Head coaching record
- Overall: 11–4–1 (college football) 12–16 (college basketball) 2–3 (college baseball)

= William J. Rennie =

American football and basketball coach, athletic administrator (1891–1964)

William J. "Big Bill" Rennie (September 12, 1891 – December 10, 1964) was an American football, basketball, and baseball coach and athletics administrator. Rennie served as the head football coach at Hillsdale College in Hillsdale, Michigan from 1920 and 1921, compiling a record of 11–4–1. Rennie was also the head basketball coach at Hillsdale from 1920 to 1922, tallying a mark of 12–16.

Rennie was born on September 12, 1891, in Holly, Michigan, to William and Marian Deller Rennie. He played college football at Hillsdale College as a tackle and center, and was elected captain of the 1914 team. Rennie also played basketball and baseball at Hillsdale before graduating in 1915. He then taught English and pursued graduate work at the University of Washington.

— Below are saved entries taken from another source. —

(** An init entry changes the places it writes, and nothing else. *)
Lemma init_entry_other e h h' k :
  init_entry d toMap e h = Done h' ->
  ~ init_writes e k ->
  cells h' tb k = cells h tb k.
Proof.
  unfold init_entry, init_writes. intros E Hk.
  set (j0 := CInt.to_int (i0 (from (fst e)))) in *.
  set (hi := j0 + (i0 (to (fst e)) - CInt.u64 j0)) in *.
  cbv zeta in Hk.
  assert (F : forall sz mk,
    match init_value (snd e) with
    | None => Aborted
    | Some v =>
        if CInt.u64 j0 <? i0 (to (fst e)) then
          match base toMap with
          | None => Undef
          | Some tb =>
              defined (hi <=? CInt.INT_MAX) ;;
              defined ((0 <=? j0) && (hi * sz <=? cap h tb)) ;;
              Done (fill_cells h tb j0 hi (mk v))
          end
        else Done h
    end = Done h' -> cells h' tb k = cells h tb k).
  { intros sz mk F.
    destruct (init_value (snd e)) as [v|]; [|discriminate].
    destruct (CInt.u64 j0 <? i0 (to (fst e)));
      [|injection F as <-; reflexivity].
    rewrite to_base in F.
    destruct (hi <=? CInt.INT_MAX); cbn [defined obind] in F; [|discriminate].
    destruct (_ && _)%bool; cbn [defined obind] in F; [|discriminate].
    injection F as <-. unfold fill_cells. cbn [cells]. unfold upd.
    rewrite Z.eqb_refl.
    destruct (Z.leb_spec j0 k); cbn [andb]; [|reflexivity].
    destruct (Z.ltb_spec k hi); [|reflexivity].
    exfalso. apply Hk. lia. }
  destruct (type d); try discriminate; eapply F; exact E.
Qed.

Lemma init_entries_other l k : forall h h',
  init_entries d toMap l h = Done h' ->
  (forall e, In e l -> ~ init_writes e k) ->
  cells h' tb k = cells h tb k.
Proof.
  induction l as [|e l IH]; intros h h' E Hk; cbn [init_entries] in E.
  - injection E as <-. reflexivity.
  - destruct (init_entry d toMap e h) as [h1| |] eqn:E1; cbn [obind] in E;
      try discriminate.
    rewrite (IH h1 h' E) by (intros e' He'; apply Hk; right; exact He').
    eapply init_entry_other; [exact E1|]. apply Hk. left. reflexivity.
Qed.

(** [initMap] leaves every place alone that none of the init entries
    writes. *)
Lemma initMap_other t h h' k :
  initMap d t toMap h = Done h' ->
  (forall e, In e (init t) -> ~ init_writes e k) ->
  cells h' tb k = cells h tb k.
Proof.
  unfold initMap. intros E Hk.
  destruct (0 <? initCount t); cbn [assert obind] in E; [|discriminate].
  destruct (count toMap =? 0); [injection E as <-; reflexivity|].
  destruct (dims d =? 1); cbn [assert obind] in E; [|discriminate].
  eapply init_entries_other; eauto.
Qed.

End InitEntries.
(** * cert-exporter: the periodic Secret / ConfigMap checkers and the
      ConfigMap exporter

    A shallow embedding of

      - src/checkers/periodicSecretChecker.go
      - src/checkers/periodicConfigMapChecker.go
      - src/exporters/configMapExporter.go

    Go maps are stdpp [gmap]s, [[]byte] is [list byte], a Go [(T, error)]
    result is a pair with an [option error] where the code reads both halves
    and a sum where it reads only one of them.  The loops of [StartChecking]
    are recursive functions that thread the loop variables the way the Go
    code assigns them; effects on the metrics registry go through a small
    state monad. *)

From Stdlib Require Import Strings.String Strings.Ascii Strings.Byte Floats Lia.
From stdpp Require Import gmap strings list fin_maps.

Rennie served as an officer in the United States Army during World War I. After being discharged from military service in December 1918, he was appointed athletic director at Waukegan High School in Waukegan, Illinois. There he coached football and basketball, leading his football squad to a record of 8–1 in the fall of 1919. In June 1919, Rennie briefly accepted a position as athletic director at Springfield High School in Springfield, Illinois, but then signed a contract to take on same role as his alma mater, Hillsdale College, several weeks later, in August of that year. In 1922, he pursued physical education work at the University of Illinois, and was a member of the university's coaching staff, assisting Robert Zuppke. On the recommendation of Illinois's athletic director, George Huff, Rennie was hired that fall as football coach by Central High School in Muskogee, Oklahoma. In, 1923, Rennie was offered the head coaching position at James Millikin University—now known as Millikin University—in Decatur, Illinois.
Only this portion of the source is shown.